▸ Exercise objective
Below are some records. Print exactly the lines between the one holding "approved_verified verification verified" and the one holding "verifier_satisfied tr verification", inclusive, and nothing else.

▸ Supplied records
== Segment start ==

(* ===== verification/Engine.v ===== *)
(** Composition (options.go, embedded/options.go, embedded/engine.go, and the
    service constructors of internal/app).

    An engine is built from sealed options over defaults that refuse: without
    a verifier no evidence is believed, and without a store or an authorizer
    there is no engine. *)

From Stdlib Require Import ZArith Lia.
From stdpp Require Import base list gmap strings.
From S2P Require Import Prelude Limits Text Types Invocation Cost Canon Data Policy Caller Requests Revisions Evidence Extensions Recency PointerCache RevisionCache.

(** * Extension options (options.go) *)

Record Options := mkOptions {
  op_callerAuthorizer : CallerAuthorizer; op_approvalVerifier : ApprovalVerifier;
  op_delegationVerifier : DelegationVerifier; op_decisionEventSink : DecisionEventSink }.

(** [apply] may fail or panic; [None] is the zero value. *)
Definition Option : Type := option (Options -> call_outcome Options).

Definition WithCallerAuthorizer (authorizer : CallerAuthorizer) : Option :=
  Some (fun options =>
    match authorizer with
    | None => Returned (inr (engineError ErrorInvalidArgument))
    | Some _ => Returned (inl (mkOptions authorizer (op_approvalVerifier options) (op_delegationVerifier options)
                                 (op_decisionEventSink options)))
    end).
Definition WithApprovalVerifier (verifier : ApprovalVerifier) : Option :=
  Some (fun options =>
    match verifier with
    | None => Returned (inr (engineError ErrorInvalidArgument))
    | Some _ => Returned (inl (mkOptions (op_callerAuthorizer options) verifier (op_delegationVerifier options)
                                 (op_decisionEventSink options)))
    end).
Definition WithDelegationVerifier (verifier : DelegationVerifier) : Option :=
  Some (fun options =>
    match verifier with
    | None => Returned (inr (engineError ErrorInvalidArgument))
    | Some _ => Returned (inl (mkOptions (op_callerAuthorizer options) (op_approvalVerifier options) verifier
                                 (op_decisionEventSink options)))
    end).
Definition WithDecisionEventSink (sink : DecisionEventSink) : Option :=
  Some (fun options =>
    match sink with
    | None => Returned (inr (engineError ErrorInvalidArgument))
    | Some _ => Returned (inl (mkOptions (op_callerAuthorizer options) (op_approvalVerifier options)
                                 (op_delegationVerifier options) sink))
    end).

Definition applyOption (apply : Options -> call_outcome Options) (configured : Options) : result Options :=
  match apply configured with
  | Panicked => Err ErrorInternal
  | Returned (inr e) => Err (sanitizedExtensionError e ErrorInternal)
  | Returned (inl configured) => Ok configured
  end.

Definition NewOptions (options : list Option) : result Options :=
  foldM (fun configured option =>
    match option with
    | None => Err ErrorInvalidArgument
    | Some apply => applyOption apply configured
    end)
    (mkOptions DefaultCallerAuthorizer DefaultApprovalVerifier DefaultDelegationVerifier DefaultDecisionEventSink)
    options.

(** The accessors fall back to the defaults. *)
Definition Options_CallerAuthorizer (o : Options) : CallerAuthorizer :=
  match op_callerAuthorizer o with None => DefaultCallerAuthorizer | a => a end.
Definition Options_ApprovalVerifier (o : Options) : ApprovalVerifier :=
  match op_approvalVerifier o with None => DefaultApprovalVerifier | v => v end.
Definition Options_DelegationVerifier (o : Options) : DelegationVerifier :=
  match op_delegationVerifier o with None => DefaultDelegationVerifier | v => v end.
Definition Options_DecisionEventSink (o : Options) : DecisionEventSink :=
  match op_decisionEventSink o with None => DefaultDecisionEventSink | s => s end.

(** * The embedded engine *)

Section Engine.
(** A [store.Store] and a clock: only whether they are nil matters here. *)
Context {store clock Artifact : Type}.

(** ** Services (check.go, publish.go, data.go) *)

Record AuthorizationDependencies := mkDependencies {
  ap_Revisions : option store; ap_Slots : option store; ap_Data : option store;
  ap_RevisionCache : option (RevisionCache (Artifact := Artifact)); ap_PointerCache : option PointerCache;
  ap_CallerAuthorizer : CallerAuthorizer; ap_ApprovalVerifier : ApprovalVerifier;
  ap_DelegationVerifier : DelegationVerifier; ap_DecisionSink : DecisionEventSink; ap_Clock : option clock }.

Definition nilDependency {A} (value : option A) : bool := match value with None => true | Some _ => false end.

Definition NewAuthorizationService (d : AuthorizationDependencies) : result AuthorizationDependencies :=
  if nilDependency (ap_Revisions d) || nilDependency (ap_Slots d) || nilDependency (ap_Data d)
     || nilDependency (ap_RevisionCache d) || nilDependency (ap_PointerCache d)
     || nilDependency (ap_CallerAuthorizer d) || nilDependency (ap_Clock d)
  then Err ErrorInvalidArgument
  else Ok (mkDependencies (ap_Revisions d) (ap_Slots d) (ap_Data d) (ap_RevisionCache d) (ap_PointerCache d)
             (ap_CallerAuthorizer d)
             (if nilDependency (ap_ApprovalVerifier d) then DefaultApprovalVerifier else ap_ApprovalVerifier d)
             (if nilDependency (ap_DelegationVerifier d) then DefaultDelegationVerifier else ap_DelegationVerifier d)
             (if nilDependency (ap_DecisionSink d) then DefaultDecisionEventSink else ap_DecisionSink d)
             (ap_Clock d)).

(** The fields of [PolicyService] and [DataService]. *)
Definition NewPolicyService (storage : option store) (authorizer : CallerAuthorizer) (now : option clock)
  : result (option store * CallerAuthorizer * option clock) :=
  if nilDependency storage || nilDependency authorizer || nilDependency now then Err ErrorInvalidArgument
  else Ok (storage, authorizer, now).
Definition NewDataService (revisions dataReader dataWriter : option store) (authorizer : CallerAuthorizer)
  : result (option store * option store * option store * CallerAuthorizer) :=
  if nilDependency revisions || nilDependency dataReader || nilDependency dataWriter || nilDependency authorizer
  then Err ErrorInvalidArgument
  else Ok (revisions, dataReader, dataWriter, authorizer).

(** ** Options (embedded/options.go) *)

Record configuration := mkConfiguration {
  cf_store : option store; cf_callerAuthorizer : CallerAuthorizer; cf_approvalVerifier : ApprovalVerifier;
  cf_delegationVerifier : DelegationVerifier; cf_decisionEventSink : DecisionEventSink }.

Definition defaultConfiguration : configuration :=
  mkConfiguration None None DefaultApprovalVerifier DefaultDelegationVerifier DefaultDecisionEventSink.

(** The options of this package set one field and never fail; [ZeroOption] is
    the zero value. *)
Inductive embedded_Option :=
  | ZeroOption | WithStore (s : option store) | embedded_WithCallerAuthorizer (a : CallerAuthorizer)
  | embedded_WithApprovalVerifier (v : ApprovalVerifier) | embedded_WithDelegationVerifier (v : DelegationVerifier)
  | embedded_WithDecisionEventSink (s : DecisionEventSink).

Definition embedded_applyOption (c : configuration) (o : embedded_Option) : result configuration :=
  match o with
  | ZeroOption => Err ErrorInvalidArgument
  | WithStore s => Ok (mkConfiguration s (cf_callerAuthorizer c) (cf_approvalVerifier c) (cf_delegationVerifier c) (cf_decisionEventSink c))
  | embedded_WithCallerAuthorizer a => Ok (mkConfiguration (cf_store c) a (cf_approvalVerifier c) (cf_delegationVerifier c) (cf_decisionEventSink c))
  | embedded_WithApprovalVerifier v => Ok (mkConfiguration (cf_store c) (cf_callerAuthorizer c) v (cf_delegationVerifier c) (cf_decisionEventSink c))
  | embedded_WithDelegationVerifier v => Ok (mkConfiguration (cf_store c) (cf_callerAuthorizer c) (cf_approvalVerifier c) v (cf_decisionEventSink c))
  | embedded_WithDecisionEventSink s => Ok (mkConfiguration (cf_store c) (cf_callerAuthorizer c) (cf_approvalVerifier c) (cf_delegationVerifier c) s)
  end.

Definition validateConfiguration (c : configuration) : result unit :=
  if nilDependency (cf_store c) || nilDependency (cf_callerAuthorizer c) then Err ErrorInvalidArgument
  else if nilDependency (cf_approvalVerifier c) || nilDependency (cf_delegationVerifier c)
          || nilDependency (cf_decisionEventSink c)
  then Err ErrorInvalidArgument
  else Ok tt.

Definition defaultRevisionCacheEntries : Z := 128.
Definition defaultRevisionCacheBytes : Z := Z.shiftl 32 20.
Definition defaultPointerCacheEntries : Z := 1024.

Record engine := mkEngine {
  en_policy : option store * CallerAuthorizer * option clock; en_authorization : AuthorizationDependencies;
  en_data : option store * option store * option store * CallerAuthorizer;
  en_store : option store; en_authorizer : CallerAuthorizer }.

Definition or_internal {A} (r : result A) : result A := match r with Ok a => Ok a | Err _ => Err ErrorInternal end.
Definition some_or_internal {A} (r : option A) : result A := match r with Some a => Ok a | None => Err ErrorInternal end.

(** [systemClock] is the system's clock. *)
Definition New (systemClock : clock) (options : list embedded_Option) : result engine :=
  let? configured := foldM embedded_applyOption defaultConfiguration options in
  let? _ := validateConfiguration configured in
  let? policyService := or_internal (NewPolicyService (cf_store configured) (cf_callerAuthorizer configured) (Some systemClock)) in
  let? dataService := or_internal (NewDataService (cf_store configured) (cf_store configured) (cf_store configured)
                                     (cf_callerAuthorizer configured)) in
  let? revisionCache := some_or_internal (NewRevisionCache defaultRevisionCacheEntries defaultRevisionCacheBytes) in
  let? pointerCache := some_or_internal (NewPointerCache defaultPointerCacheEntries) in
  let? authorizationService := or_internal (NewAuthorizationService
    (mkDependencies (cf_store configured) (cf_store configured) (cf_store configured) (Some revisionCache)
       (Some pointerCache) (cf_callerAuthorizer configured) (cf_approvalVerifier configured)
       (cf_delegationVerifier configured) (cf_decisionEventSink configured) (Some systemClock))) in
  Ok (mkEngine policyService authorizationService dataService (cf_store configured) (cf_callerAuthorizer configured)).
End Engine.

(** * Fail-closed composition *)

Section FailClosed.
Context {store clock Artifact : Type}.
Implicit Types options : list (embedded_Option (store := store)).

(** The value the last option of a kind sets. *)
Definition last_set {A} (pick : embedded_Option -> option A) options : option A := last (omap pick options).
Definition pick_store (o : embedded_Option (store := store)) : option (option store) :=
  match o with WithStore s => Some s | _ => None end.
Definition pick_authorizer (o : embedded_Option (store := store)) : option CallerAuthorizer :=
  match o with embedded_WithCallerAuthorizer a => Some a | _ => None end.
Definition pick_approval (o : embedded_Option (store := store)) : option ApprovalVerifier :=
  match o with embedded_WithApprovalVerifier v => Some v | _ => None end.
Definition pick_delegation (o : embedded_Option (store := store)) : option DelegationVerifier :=
  match o with embedded_WithDelegationVerifier v => Some v | _ => None end.
Definition pick_sink (o : embedded_Option (store := store)) : option DecisionEventSink :=
  match o with embedded_WithDecisionEventSink s => Some s | _ => None end.

Lemma last_set_cons {A} (pick : embedded_Option -> option A) o options d :
  default d (last_set pick (o :: options)) = default (default d (pick o)) (last_set pick options).
Proof.
  unfold last_set. cbn [omap list_omap]. destruct (pick o) as [a|]; [|done].
  destruct (omap pick options) as [|b l] eqn:E; [done|]. rewrite last_cons. by destruct (last (b :: l)) eqn:El.
Qed.

Lemma configured_last options : forall c c',
  foldM embedded_applyOption c options = Ok c' ->
  cf_store c' = default (cf_store c) (last_set pick_store options) /\
  cf_callerAuthorizer c' = default (cf_callerAuthorizer c) (last_set pick_authorizer options) /\
  cf_approvalVerifier c' = default (cf_approvalVerifier c) (last_set pick_approval options) /\
  cf_delegationVerifier c' = default (cf_delegationVerifier c) (last_set pick_delegation options) /\
  cf_decisionEventSink c' = default (cf_decisionEventSink c) (last_set pick_sink options).
Proof.
  induction options as [|o options IH]; intros c c'; cbn [foldM]; [by intros [= <-]|].
  intros (c1 & H1 & H2)%rbind_ok. apply IH in H2. rewrite !last_set_cons.
  destruct o; [done|injection H1 as <-; exact H2..].
Qed.

(** C27: an engine without configured ports refuses. An engine is composed only
    over a store and an authorizer that were configured last and are not nil,
    every service is given that same store and that same authorizer, and the
    verifiers are the ones configured last. If none was configured, no
    approval or delegation evidence is ever believed, whatever the request. *)
Theorem engine_fail_closed (systemClock : clock) options (e : engine (Artifact := Artifact)) :
  New systemClock options = Ok e ->
  (exists s a, last_set pick_store options = Some (Some s) /\ last_set pick_authorizer options = Some (Some a) /\
     en_store e = Some s /\ en_authorizer e = Some a /\ en_policy e = (Some s, Some a, Some systemClock) /\
     en_data e = (Some s, Some s, Some s, Some a) /\ ap_CallerAuthorizer (en_authorization e) = Some a /\
     ap_Revisions (en_authorization e) = Some s /\ ap_Slots (en_authorization e) = Some s /\
     ap_Data (en_authorization e) = Some s) /\
  ap_ApprovalVerifier (en_authorization e) = default DefaultApprovalVerifier (last_set pick_approval options) /\
  ap_DelegationVerifier (en_authorization e) = default DefaultDelegationVerifier (last_set pick_delegation options) /\
  (last_set pick_approval options = None -> forall ctx slotFree request r,
     InvokeApprovalVerifier ctx slotFree (ap_ApprovalVerifier (en_authorization e)) request <> Ok r) /\
  (last_set pick_delegation options = None -> forall ctx slotFree request r,
     InvokeDelegationVerifier ctx slotFree (ap_DelegationVerifier (en_authorization e)) request <> Ok r).
Proof.
  unfold New. intros (c & Hc & H)%rbind_ok. apply configured_last in Hc as (C1 & C2 & C3 & C4 & C5).
  apply rbind_ok in H as (u & Hv & H). unfold validateConfiguration in Hv.
  destruct (cf_store c) as [s|]; [|done]. destruct (cf_callerAuthorizer c) as [a|]; [|done].
  destruct (cf_approvalVerifier c) as [av|] eqn:Ea; [|done]. destruct (cf_delegationVerifier c) as [dv|] eqn:Ed; [|done].
  destruct (cf_decisionEventSink c) as [k|]; [|done]. cbn in H. injection H as <-. cbn.
  split; [|split; [exact C3|split; [exact C4|]]].
  - exists s, a. destruct (last_set pick_store options), (last_set pick_authorizer options); cbn in C1, C2; try done. naive_solver.
  - split.
    + intros E ctx slotFree request r Hr. rewrite E in C3. injection C3 as ->.
      unfold InvokeApprovalVerifier in Hr. repeat case_match; try done. subst.
      unfold invokeExtension, rejectApprovalVerifier in *. repeat case_match; simplify_eq; done.
    + intros E ctx slotFree request r Hr. rewrite E in C4. injection C4 as ->.
      unfold InvokeDelegationVerifier in Hr. repeat case_match; try done. subst.
      unfold invokeExtension, rejectDelegationVerifier in *. repeat case_match; simplify_eq; done.
Qed.
End FailClosed.
(* ===== verification/SessionProofs.v ===== *)
(** A decision is the policy's answer on pinned facts (proofs for Session.v).

    The specification: a [pin] says what an evaluation is pinned to and where
    each part came from; [facts] are the snapshot's view together with the
    admitted contextual facts; [evaluates] is the compiled program on such
    facts, with no budget, no merge and no port in sight; [approved] is the
    step from the program's answer to the engine's. The theorems say that the
    services implement exactly that, on every run that succeeds. *)

From Stdlib Require Import ZArith Lia Sorted.
From stdpp Require Import base list gmap strings sorting.
From S2P Require Import Prelude Limits Text Types Invocation Cost Canon Data DataValid Policy Caller Requests Revisions Domain Fingerprint Evidence Extensions PointerCache RevisionCache StoreData Runtime Evaluator EvaluatorProofs AppFingerprint Session ServiceSafety.

(** * Facts *)

Record Facts := mkFacts {
  ft_attribute : EntityRef -> list string -> option Value;
  ft_subject : EntityRef -> string -> SubjectRef -> Prop }.

(** The view of a snapshot and the contextual facts that have not expired. *)
Definition merged (v : View) (readAt : Time) (d : ContextualData) : Facts :=
  mkFacts
    (fun e p => match contextual_value (cd_attributes d) e p with Some c => Some c | None => vw_attribute v e p end)
    (fun e rel x => x ∈ vw_subjects v e rel \/
       exists t, t ∈ cd_tuples d /\ rt_tuple t = mkTuple e rel x /\ (rt_hasExpiry t = true -> readAt < rt_expiresAt t)).

(** The program on facts: a read gets the subjects in order, or an error. *)
Inductive evaluates (F : Facts) : evaluation -> DslResult + EvaluationError -> Prop :=
  | evaluates_done r : evaluates F (Evaluated r) r
  | evaluates_poll k a r : evaluates F (k a) r -> evaluates F (PollsContext k) r
  | evaluates_read resource relation k subjects r :
      StronglySorted (clt compareSubjectRef) subjects ->
      (forall x, x ∈ subjects <-> ft_subject F resource relation x) ->
      evaluates F (k (inl subjects)) r -> evaluates F (ReadsTuples resource relation k) r
  | evaluates_error resource relation k e r :
      evaluates F (k (inr e)) r -> evaluates F (ReadsTuples resource relation k) r.

(** * Attribute trees *)

(** The leaf at a path. *)
Fixpoint leaf_at (root : list (string * any_tree)) (path : list string) : option any_value :=
  match path with
  | [] => None
  | part :: rest =>
      match child part root, rest with
      | Some (AnyLeaf v), [] => Some v
      | Some (AnyMap next), _ :: _ => leaf_at next rest
      | _, _ => None
      end
  end.

Lemma child_set_child {A} name name' (x : A) l :
  child name' (set_child name x l) = if bool_decide (name = name') then Some x else child name' l.
Proof.
  case_bool_decide as E; [subst; apply child_set_eq|]. apply child_set_ne. congruence.
Qed.

Lemma leaf_at_nil path : leaf_at [] path = None.
Proof. by destruct path as [|? []]. Qed.

Lemma leaf_at_insert path : forall root value root' q,
  insertResourceAttribute root path value = Ok root' ->
  leaf_at root' q = if bool_decide (q = path) then Some value else leaf_at root q.
Proof.
  induction path as [|part rest IH]; intros root value root' q; cbn [insertResourceAttribute]; [done|].
  destruct rest as [|second rest].
  - destruct (child part root) eqn:Ec; [done|]. intros [= <-]. destruct q as [|p q]; [by rewrite bool_decide_false|].
    cbn [leaf_at]. rewrite child_set_child. case_bool_decide as E.
    + subst p. rewrite Ec. destruct q; [by rewrite bool_decide_true|]. by rewrite bool_decide_false.
    + rewrite bool_decide_false; [done|congruence].
  - assert (Hgo : forall next next', insertResourceAttribute next (second :: rest) value = Ok next' ->
      child part root = None /\ next = [] \/ child part root = Some (AnyMap next) ->
      leaf_at (set_child part (AnyMap next') root) q =
      if bool_decide (q = part :: second :: rest) then Some value else leaf_at root q).
    { intros next next' Hn Hc. destruct q as [|p q]; [by rewrite bool_decide_false|]. cbn [leaf_at].
      rewrite child_set_child. case_bool_decide as E.
      - subst p. destruct q as [|q1 q]; [rewrite bool_decide_false by done; by destruct Hc as [[-> _]| ->]|].
        rewrite (IH _ _ _ (q1 :: q) Hn). repeat case_bool_decide; try congruence.
        destruct Hc as [[-> ->]| ->]; [apply leaf_at_nil|done].
      - rewrite bool_decide_false; [done|congruence]. }
    destruct (child part root) as [[v|next]|] eqn:Ec; [done| |]; intros (next' & Hn & [= <-])%rbind_ok; eapply Hgo; eauto.
Qed.

(** * Approvals *)

Definition missing_from (satisfied requirements : list string) : list string :=
  filter (fun r => r ∉ satisfied) requirements.

Lemma skip_below_later r x satisfied :
  StronglySorted (clt String.compare) satisfied -> cle String.compare r x ->
  x ∈ skip_below r satisfied <-> x ∈ satisfied.
Proof.
  intros Hs Hle. destruct (skip_below_spec r satisfied Hs) as ([p Ep] & Hkeep & _). split; [|auto].
  intros Hx. rewrite Ep. apply elem_of_app. by right.
Qed.

Lemma filter_ext_in {A} (P Q : A -> Prop) `{!forall x, base.Decision (P x)} `{!forall x, base.Decision (Q x)} (l : list A) :
  (forall x, x ∈ l -> P x <-> Q x) -> filter P l = filter Q l.
Proof.
  induction l as [|x l IH]; intros Hl; [done|]. rewrite !filter_cons, IH by (intros y Hy; apply Hl; by right).
  assert (Hx : P x <-> Q x) by (apply Hl; left). by repeat case_decide; try tauto.
Qed.

(** The two-pointer walk leaves out exactly the satisfied requirements. *)
Lemma unsatisfied_spec requirements : forall satisfied,
  StronglySorted (clt String.compare) satisfied -> StronglySorted (cle String.compare) requirements ->
  unsatisfied satisfied requirements = missing_from satisfied requirements.
Proof.
  induction requirements as [|r rest IH]; intros satisfied Hs Hr; [done|].
  inversion_clear Hr as [|? ? Hrest Hle]. cbn [unsatisfied]. unfold missing_from. rewrite filter_cons.
  destruct (skip_below_spec r satisfied Hs) as (Hsuf & _ & Hhead).
  assert (Hs' := strict_suffix _ _ Hsuf Hs).
  assert (Hin := skip_below_later r r satisfied Hs ltac:(unfold cle; by rewrite (tc_refl String.compare))).
  assert (Htail : unsatisfied (skip_below r satisfied) rest = missing_from satisfied rest).
  { rewrite IH by done. unfold missing_from. rewrite Forall_forall in Hle.
    apply filter_ext_in. intros x Hx. by rewrite skip_below_later by auto. }
  destruct (skip_below r satisfied) as [|s ahead] eqn:E.
  - rewrite decide_True; [by rewrite Htail|]. rewrite <- Hin. apply not_elem_of_nil.
  - case_bool_decide as Es.
    + subst s. rewrite decide_False; [done|]. rewrite <- Hin. intros H. apply H. left.
    + rewrite decide_True; [by rewrite Htail|]. rewrite <- Hin. intros [|Hx]%elem_of_cons; [congruence|].
      inversion_clear Hs' as [|? ? _ Hf]. rewrite Forall_forall in Hf. specialize (Hf _ Hx).
      specialize (Hhead _ _ eq_refl). unfold cle, clt in *. by rewrite (tc_lt_asym String.compare _ _ Hf) in Hhead.
Qed.

Section Approved.
Context `{D : Dsl} `{DS : !DslSchema} `{DE : !DslEval}.

(** What a verifier said during a run, and the engine believed. *)
Definition verifier_satisfied (tr : trace) (verification : ApprovalVerificationRequest)
  (verified : ApprovalVerificationResult) : Prop :=
  exists ctx slotFree outcome, ev (OVerifyApproval verification) (ctx, slotFree, outcome) ∈ tr /\
    InvokeApprovalVerifier ctx slotFree (Some (fun _ => outcome)) verification = Ok verified.

(** From the program's answer to the decision, its open requirements and
    whether approval evidence was used. *)
Inductive approved (tr : trace) (binding : EvidenceBinding) (evidence : list Z) (r : DslResult)
  : Decision -> list string -> bool -> Prop :=
  | approved_deny :
      ds_Decision r = DslDeny -> (ds_RequiredApprovals r = [] -> evidence = []) ->
      approved tr binding evidence r DecisionDeny [] false
  | approved_allow :
      ds_Decision r = DslAllow -> (ds_RequiredApprovals r = [] -> evidence = []) ->
      approved tr binding evidence r DecisionAllow [] false
  | approved_pending :
      ds_Decision r = DslRequireApproval -> ds_RequiredApprovals r <> [] -> evidence = [] ->
      approved tr binding evidence r DecisionRequireApproval (sort_strings (ds_RequiredApprovals r)) false
  | approved_verified verification verified missing :
      ds_Decision r = DslRequireApproval -> ds_RequiredApprovals r <> [] -> evidence <> [] ->
      NewApprovalVerificationRequest binding (sort_strings (ds_RequiredApprovals r)) evidence = Ok verification ->
      verifier_satisfied tr verification verified ->
      missing = missing_from (avr_satisfiedRequirementIDs verified) (sort_strings (ds_RequiredApprovals r)) ->
      approved tr binding evidence r (if bool_decide (missing = []) then DecisionAllow else DecisionRequireApproval)
        missing true.

Lemma zlen_eqb {A} (l : list A) : (zlen l =? 0) = bool_decide (l = []).
Proof. destruct l; [done|]. rewrite bool_decide_false by done. apply Z.eqb_neq. unfold zlen. cbn [length]. lia. Qed.

Lemma satisfied_sorted verification ctx slotFree outcome verified :
  InvokeApprovalVerifier ctx slotFree (Some (fun _ => outcome)) verification = Ok verified ->
  StronglySorted (clt String.compare) (avr_satisfiedRequirementIDs verified).
Proof.
  unfold InvokeApprovalVerifier. destruct (contextEngineError (ctx_err ctx 0)); [done|]. destruct (negb _); [done|].
  destruct (contextEngineError (ctx_err ctx 3)); [done|]. destruct (invokeExtension _ _ _ _ _) as [r|]; [|done].
  destruct (ApprovalVerificationResult_valid r) eqn:Hv; [|done]. cbn [negb].
  destruct (satisfied_requested _ _); [|done]. intros [= <-]. unfold ApprovalVerificationResult_valid in Hv.
  destruct (validCanonicalIdentifiers (avr_satisfiedRequirementIDs r) _ _) eqn:Hc; [|by rewrite orb_true_r in Hv].
  apply validCanonicalIdentifiers_iff in Hc; [tauto|apply verifier_limit].
Qed.

Lemma finalizeApproval_approved binding evidence r budget tr decision requirements used budget' :
  runs (finalizeApproval binding evidence r budget) tr (inl (decision, requirements, used, budget')) ->
  approved tr binding evidence r decision requirements used.
Proof.
  unfold finalizeApproval. rewrite !zlen_eqb.
  destruct (bool_decide (ds_RequiredApprovals r = [])) eqn:Er; cbn [andb negb].
  - apply bool_decide_eq_true in Er. destruct (bool_decide (evidence = [])) eqn:Ee; cbn [negb]; [|by intros [_ ?]].
    apply bool_decide_eq_true in Ee.
    destruct (ds_Decision r) eqn:Ed; intros [_ [= -> -> -> _]]; by constructor.
  - apply bool_decide_eq_false in Er.
    destruct (ds_Decision r) eqn:Ed; [intros [_ [= -> -> -> _]]; by constructor..| |by intros [_ ?]].
    destruct (bool_decide (evidence = [])) eqn:Ee.
    { intros [_ [= -> -> -> _]]. apply bool_decide_eq_true in Ee. by constructor. }
    apply bool_decide_eq_false in Ee. intros H. run_step H tr1 verification Hv. apply runs_lift_inl in Hv as [-> Hv].
    run_step H tr2 verified Hf. run_step H tr3 budget1 Hb. apply runs_lift_inl in Hb as [-> Hb].
    unfold verify_approval in Hf. apply runs_bind in Hf as (? & ? & [[ctx slotFree] outcome] & -> & ->%runs_call & Hf).
    apply runs_lift_inl in Hf as [-> Hf]. assert (Hs := satisfied_sorted _ _ _ _ _ Hf).
    rewrite unsatisfied_spec in H by (done || apply (sort_by_sorted String.compare)).
    assert (Hd : used = true /\ requirements = missing_from (avr_satisfiedRequirementIDs verified) (sort_strings (ds_RequiredApprovals r)) /\
      decision = if bool_decide (requirements = []) then DecisionAllow else DecisionRequireApproval).
    { destruct (missing_from _ _); destruct H as [_ [= -> -> -> _]]; done. }
    destruct Hd as (-> & Hreq & ->). eapply approved_verified; eauto.
    exists ctx, slotFree, outcome. split; [|done]. cbn. left.
Qed.
End Approved.

Section SessionPin.
Context `{D : Dsl} `{DS : !DslSchema} `{DE : !DslEval}.

Lemma runs_sanitized {A} (p : prog (A + GoError)) fb tr a :
  runs (sanitized p fb) tr (inl a) <-> runs p tr (inl a).
Proof.
  unfold sanitized. rewrite runs_bind. split.
  - intros (tr1 & tr2 & [x|e] & -> & H & [-> [=]]). rewrite app_nil_r. by subst.
  - intros H. exists tr, [], (inl a). by rewrite app_nil_r.
Qed.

== Segment end ==

▸ Answer box
  | approved_verified verification verified missing :
      ds_Decision r = DslRequireApproval -> ds_RequiredApprovals r <> [] -> evidence <> [] ->
      NewApprovalVerificationRequest binding (sort_strings (ds_RequiredApprovals r)) evidence = Ok verification ->
      verifier_satisfied tr verification verified ->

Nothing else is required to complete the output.